GSoC 2023 Syed Md Mihan Chistie
- Name: Syed Md Mihan Chistie
- University: Dayananda Sagar University, Bangalore
- Email: tubbachistie@gmail.com
- Matrix: @code2go:matrix.org
- Github: Mihan786Chistie
- PR link(s): fixed mapbase autoalign #6796 by Mihan786Chistie was merged on Feb 27 adds 'imshow' as an option for autoalign #6904 by Mihan786Chistie I am a second-year computer science student with experience in web scraping, Python programming, and data visualization. I have a strong background in software development, particularly in web and mobile development, as well as experience in voice assistant development. As a Freelancer, I have experience working with Python libraries such as Scrapy and Beautiful Soup for web scraping, and I have also used data visualization tools such as Matplotlib for data analysis and exploration and am currently learning Seaborn.
I have also worked on mobile development projects using Flutter and Dart, and had experience in Android Development using Android Studio and also have experience in backend development, particularly in working with Node.js, Express.js, REST APIs, AWS Lambda, and Firebase. I am also proficient in various programming languages such as Java, Python, and C.
I am excited to submit my proposal for the "Scraper Rewrite" project as part of the Google Summer of Code 2023 program. Working on this project would also provide an excellent opportunity for me to improve my skills in Python programming, web scraping, and data analysis, as well as to gain experience in the field of astronomy and astrophysics.
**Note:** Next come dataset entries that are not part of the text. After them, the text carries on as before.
(** C3: for a valid container, decoding and re-assembling with the
    payload as it was read gives the first [byteLength] bytes of the
    file back; decoding that output yields the same feature table, the
    same batch table and the same payload, and these are the segments
    of the input at the offsets the header gives. *)
Theorem roundtrip_preserves_segments (B : Buffer.t) :
  ContainerSpec.valid B = true ->
  exists c out c',
    Compress.decode B = Ok c
    /\ Compress.reencode B = Ok out
    /\ out = firstn (Z.to_nat (Compress.byteLength c)) B
    /\ Compress.decode out = Ok c'
    /\ Compress.featureTable c' = Compress.featureTable c
    /\ Compress.batchTable c' = Compress.batchTable c
    /\ Compress.glbBytes c' = Compress.glbBytes c
    /\ Compress.featureTable c
       = ContainerSpec.segment B 28 (Compress.featureTableLength c)
    /\ Compress.batchTable c
       = ContainerSpec.segment B (Compress.batchTableStart c)
                               (Compress.batchTableLength c)
    /\ Compress.glbBytes c
       = ContainerSpec.segment B (Compress.glbStart c)
                               (Compress.byteLength c - Compress.glbStart c).
Proof.
  intros V. unfold ContainerSpec.valid in V.
  destruct (Nat.lt_ge_cases (List.length B) 28) as [Hs|Hl];
    [rewrite compress_decode_short in V by exact Hs; discriminate|].
  destruct (compress_decode_long B Hl)
    as (m & v & t & fj & fb & bj & bb
        & Rm & Rv & Rt & Rfj & Rfb & Rbj & Rbb & Hhead & _ & E).
  rewrite E in V.
  cbn [Compress.featureTableJSONByteLength Compress.featureTableBinaryByteLength
       Compress.batchTableJSONByteLength Compress.batchTableBinaryByteLength
       Compress.glbStart Compress.byteLength] in V.
  rewrite !andb_true_iff, !Z.leb_le in V.
  destruct V as (((((Vfj & Vfb) & Vbj) & Vbb) & Vgs) & Vt).
  unfold Buffer.byteLength in Vt.
  set (a := Z.to_nat (fj + fb)). set (b := Z.to_nat (bj + bb)).
  set (g := Z.to_nat (t - (28 + fj + fb + (bj + bb)))).
  assert (Ht : Z.to_nat t = (28 + a + b + g)%nat) by (subst a b g; lia).
  assert (HT : (28 + a + b + g <= List.length B)%nat) by lia.
  assert (Hft : subarray B 28 (28 + (fj + fb)) = firstn a (skipn 28 B)).
  { rewrite subarray_inside by (unfold Buffer.byteLength; lia).
    subst a. f_equal. lia. }
  assert (Hbt : subarray B (28 + fj + fb) (28 + fj + fb + (bj + bb))
                = firstn b (skipn (28 + a) B)).
  { rewrite subarray_inside by (unfold Buffer.byteLength; lia).
    subst a b. f_equal; [lia|]. f_equal. lia. }
  assert (Hglb : subarray B (28 + fj + fb + (bj + bb)) t
                 = firstn g (skipn (28 + a + b) B)).
  { rewrite subarray_inside by (unfold Buffer.byteLength; lia).
    subst a b g. f_equal. f_equal. lia. }
  assert (Lglb : List.length (firstn g (skipn (28 + a + b) B)) = g)
    by (rewrite length_firstn, length_skipn; lia).
  set (c := {| Compress.magic := m |}) in E.
  set (h := Compress.header_of c).
  assert (Htot : Compress.totalLength h (Compress.glbBytes c) = t).
  { unfold Compress.totalLength, h, c.
    cbn [Compress.header_of Compress.h_featureTableJSONByteLength
         Compress.h_featureTableBinaryByteLength
         Compress.h_batchTableJSONByteLength
         Compress.h_batchTableBinaryByteLength
         Compress.featureTableJSONByteLength
         Compress.featureTableBinaryByteLength
         Compress.batchTableJSONByteLength
         Compress.batchTableBinaryByteLength Compress.glbBytes].
    rewrite Hglb. unfold Buffer.byteLength. rewrite Lglb. subst g. lia. }
  assert (W : Compress.write_header h (Compress.glbBytes c) = Ok (firstn 28 B)).
  { rewrite Hhead, write_header_ok; rewrite ?Htot; try assumption.
    reflexivity. }
  assert (Hout : Compress.reencode B = Ok (firstn (28 + a + b + g) B)).
  { unfold Compress.reencode. rewrite E. cbn [bind]. fold h.
    rewrite (encode_ok _ _ _ _ _ W) by (rewrite Htot; lia).
    rewrite Htot, Ht. unfold c.
    cbn [Compress.featureTable Compress.batchTable Compress.glbBytes].
    rewrite Hft, Hbt, Hglb, slices_join.
    rewrite firstn_firstn, Nat.min_id, length_firstn.
    replace (28 + a + b + g - Nat.min (28 + a + b + g) (List.length B))%nat
      with 0%nat by lia.
    cbn [repeat]. rewrite app_nil_r. reflexivity. }
  set (out := firstn (28 + a + b + g) B) in *.
  assert (Lout : List.length out = (28 + a + b + g)%nat)
    by (unfold out; rewrite length_firstn; lia).
  assert (Hsplit : out
                   = ContainerSpec.header_bytes m v t fj fb bj bb
                     ++ skipn 28 out).
  { rewrite <- Hhead.
    replace (firstn 28 B) with (firstn 28 out)
      by (unfold out; rewrite firstn_firstn; f_equal; lia).
    symmetry. apply firstn_skipn. }
  destruct (read_header_bytes m v t fj fb bj bb (skipn 28 out)
                              Rm Rv Rt Rfj Rfb Rbj Rbb)
    as (E0 & E1 & E2 & E3 & E4 & E5 & E6).
  rewrite <- Hsplit in E0, E1, E2, E3, E4, E5, E6.
  exists c. exists out. eexists.
  split; [exact E|]. split; [exact Hout|].
  split; [cbn [Compress.byteLength c]; rewrite Ht; reflexivity|].
  split.
  { unfold Compress.decode. rewrite E0, E1, E2, E3, E4, E5, E6.
    cbn [bind]. reflexivity. }
  cbn [Compress.featureTable Compress.batchTable Compress.glbBytes
       Compress.featureTableLength Compress.batchTableStart
       Compress.batchTableLength Compress.glbStart Compress.byteLength c].
  unfold ContainerSpec.segment.
  rewrite Hft, Hbt, Hglb.
  rewrite !subarray_inside by (unfold Buffer.byteLength; lia).
  replace (Z.to_nat (28 + (fj + fb) - 28)) with a by lia.
  replace (Z.to_nat (28 + fj + fb + (bj + bb) - (28 + fj + fb)))
    with b by lia.
  replace (Z.to_nat (t - (28 + fj + fb + (bj + bb)))) with g by reflexivity.
  replace (Z.to_nat 28) with 28%nat by reflexivity.
  replace (Z.to_nat (28 + fj + fb)) with (28 + a)%nat by lia.
  replace (Z.to_nat (28 + fj + fb + (bj + bb))) with (28 + a + b)%nat by lia.
  replace (Z.to_nat (fj + fb)) with a by reflexivity.
  replace (Z.to_nat (bj + bb)) with b by reflexivity.
  unfold out.
  rewrite !segment_of_prefix by lia.
  repeat split; reflexivity.
Qed.

Lemma roundtrip_preserves_segments_witness :
  exists out, Compress.reencode ContainerSpec.scenario_A = Ok out.
Proof.
  destruct (roundtrip_preserves_segments ContainerSpec.scenario_A)
    as (c & out & c' & _ & H & _).
  - vm_compute. reflexivity.
  - exists out. exact H.
Defined.

End Reassembly.

Module HeaderArithmetic.

Import Buffer BufferFacts CodecFacts SliceFacts CodecTheorems Reassembly.

(** C4 as the claim states it is refuted here: the header declares a
    feature table of 10 bytes, the side tables supplied hold none and
    the payload holds 4 bytes. The total written is 28 + 10 + 0 + 4 = 42,
    not the 32 that the supplied bytes add up to: the table lengths
    are taken from the header fields, not measured. The same happens on
    a file: with a declared feature table of -4 bytes the slices hold 0
    and 4 bytes, the payload 8, and the total written is 36, not 40. *)
Lemma encode_total_uses_declared_lengths :
  (let h := ContainerSpec.short_tables_header in
   let glb := repeat x67 4 in
   exists out,
     Compress.encode h [] [] glb = Ok out
     /\ readInt32LE out 8 = Ok 42
     /\ 28 + Buffer.byteLength [] + Buffer.byteLength []
        + Buffer.byteLength glb = 32)
  /\ (exists c out,
         Compress.decode ContainerSpec.negative_table = Ok c
         /\ Compress.encode (Compress.header_of c) (Compress.featureTable c)
                            (Compress.batchTable c) (Compress.glbBytes c)
            = Ok out
         /\ readInt32LE out 8 = Ok 36
         /\ 28 + Buffer.byteLength (Compress.featureTable c)
            + Buffer.byteLength (Compress.batchTable c)
            + Buffer.byteLength (Compress.glbBytes c) = 40).
Proof.
  split.
  - cbv zeta. eexists.
    split; [vm_compute; reflexivity|].
    split; vm_compute; reflexivity.
  - eexists. eexists.
    split; [vm_compute; reflexivity|].
    split; [vm_compute; reflexivity|].
    split; vm_compute; reflexivity.
Qed.

(** C4, amended: whenever the re-assembly succeeds, the total it
    writes at offset 8 is 28 plus the two table lengths that the input
    header declares plus the measured length of the payload; the four
    table length fields (and magic and version) are written as given;
    the output has exactly that many bytes. When the side tables have
    the lengths the header declares, the total is the sum of the
    actual lengths and the output is header, tables and payload. *)
Theorem encode_recomputes_total
        (h : Compress.Header) (ft bt glb out : Buffer.t) :
  Compress.encode h ft bt glb = Ok out ->
  let total :=
    28 + (Compress.h_featureTableJSONByteLength h
          + Compress.h_featureTableBinaryByteLength h)
    + (Compress.h_batchTableJSONByteLength h
       + Compress.h_batchTableBinaryByteLength h)
    + Buffer.byteLength glb in
  exists header,
    Compress.write_header h glb = Ok header
    /\ List.length header = 28%nat
    /\ readInt32LE header 0 = Ok (Compress.h_magic h)
    /\ readInt32LE header 4 = Ok (Compress.h_version h)
    /\ readInt32LE header 8 = Ok total
    /\ readInt32LE header 12 = Ok (Compress.h_featureTableJSONByteLength h)
    /\ readInt32LE header 16 = Ok (Compress.h_featureTableBinaryByteLength h)
    /\ readInt32LE header 20 = Ok (Compress.h_batchTableJSONByteLength h)
    /\ readInt32LE header 24 = Ok (Compress.h_batchTableBinaryByteLength h)
    /\ Buffer.byteLength out = total
    /\ out = firstn (Z.to_nat total) (header ++ ft ++ bt ++ glb)
             ++ repeat x00 (Z.to_nat total
                            - List.length (header ++ ft ++ bt ++ glb))
    /\ (Buffer.byteLength ft
        = Compress.h_featureTableJSONByteLength h
          + Compress.h_featureTableBinaryByteLength h ->
        Buffer.byteLength bt
        = Compress.h_batchTableJSONByteLength h
          + Compress.h_batchTableBinaryByteLength h ->
        out = header ++ ft ++ bt ++ glb
        /\ readInt32LE out 8
           = Ok (28 + Buffer.byteLength ft + Buffer.byteLength bt
                 + Buffer.byteLength glb)).
Proof.
  intros He total.
  destruct (encode_inv _ _ _ _ _ He) as (header & W & N & Hout).
  destruct (write_header_inv _ _ _ W) as (R1 & R2 & R3 & R4 & R5 & R6 & R7).
  pose proof (write_header_ok h glb R1 R2 R3 R4 R5 R6 R7) as W'.
  rewrite W in W'. injection W' as Hh.
  fold (Compress.totalLength h glb) in total.
  destruct (read_header_bytes _ _ _ _ _ _ _ [] R1 R2 R3 R4 R5 R6 R7)
    as (E0 & E1 & E2 & E3 & E4 & E5 & E6).
  rewrite app_nil_r, <- Hh in E0, E1, E2, E3, E4, E5, E6.
  assert (Lh : List.length header = 28%nat) by (rewrite Hh; reflexivity).
  exists header.
  repeat match goal with |- _ /\ _ => split end; try assumption.
  - rewrite Hout. unfold Buffer.byteLength.
    rewrite length_app, length_firstn, repeat_length. subst total. lia.
  - intros Hft Hbt.
    assert (Ld : Z.of_nat (List.length (header ++ ft ++ bt ++ glb)) = total).
    { rewrite !length_app, Lh. unfold Buffer.byteLength in *.
      subst total. unfold Compress.totalLength. unfold Buffer.byteLength. lia. }
    assert (Eo : out = header ++ ft ++ bt ++ glb).
    { rewrite Hout. rewrite firstn_all2 by (subst total; lia).
      replace (Z.to_nat (Compress.totalLength h glb)
               - List.length (header ++ ft ++ bt ++ glb))%nat
        with 0%nat by (subst total; lia).
      apply app_nil_r. }
    split; [exact Eo|].
    destruct (read_header_bytes _ _ _ _ _ _ _ (ft ++ bt ++ glb)
                                R1 R2 R3 R4 R5 R6 R7)
      as (_ & _ & E2' & _).
    rewrite <- Hh, <- Eo in E2'. rewrite E2'. f_equal.
    unfold Compress.totalLength. lia.
Qed.

Lemma encode_recomputes_total_witness :
  exists header,
    Compress.write_header ContainerSpec.short_tables_header (repeat x67 4)
    = Ok header
    /\ readInt32LE header 8 = Ok 42.
Proof.
  edestruct (encode_recomputes_total
               ContainerSpec.short_tables_header [] [] (repeat x67 4))
    as (header & W & _ & _ & _ & E & _).
  - vm_compute. reflexivity.
  - exists header. split; [exact W | exact E].
Defined.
The current Scraper used by Sunpy to gather information is outdated and inefficient. The Scraper is not maintainable and has become prone to errors.The Scraper class seems to be working only for specific parameters provided and won't work for other different parameters like when providing a different timeRange parameter. It is very confusing to use regex. The code has a lot of bugs which need to be fixed and optimized.
I will first analyze the current scraper code and identify areas for improvement. I will then develop a new scraper using Python and modern libraries, such that it is more efficient. The new scraper should be able to extract relevant information from the website(For e.g.: proba2.oma.be). Also use parse instead of regex to make it less confusing for clients to search. I will also develop tests to ensure the scraper is working correctly. Additionally, the scraper should be able to handle errors and edge cases gracefully, such as dealing with inconsistent formatting and handling timeouts. The new scraper should be well-documented and easily configurable so that it can be used by other members of the Sunpy community to gather information. The new scraper will require changes to the SunPy codebase, specifically to the code using the current scraper.
- PR: 6796: Fixed the issue Autoalign plotting of maps is off by half a pixel #6794 with the help of mentors Albert Y. Shih and Nabil Freij. It fixed the bug in the pcolormesh() function call to supply the pixel edges explicitly preventing the result from being misaligned by half a pixel.
- PR: 6904: Fixing the issue Add "imshow" as an option for autoalign plotting of maps #6812. It added the imshow() function as an option for autoalign parameter when plotting a map.
I want to rewrite a new Sunpy Scraper module to improve its efficiency and reliability. I am excited about this project because it will give me the opportunity to work on a large-scale, real-world software project and contribute to the scientific community. I chose this project because I am interested in the field of solar physics and I believe that this project will provide me with valuable experience in software development and data analysis.
With my proficiency in Python, web scraping, and software development, I possess the necessary skills for this project. Additionally, my familiarity with the SunPy project will enable me to efficiently initiate this project.
There have been previous attempts to rewrite the Sunpy Scraper module, but none of them have been merged into the main project due to issues with compatibility and reliability. There are also several open issues related to the current Scraper module, which will need to be addressed in this project. Some of the issues and PRs are:-
- https://github.com/sunpy/sunpy/issues/4888(It was regarding redesigning the scraper class to make it efficient and get rid of all the bugs)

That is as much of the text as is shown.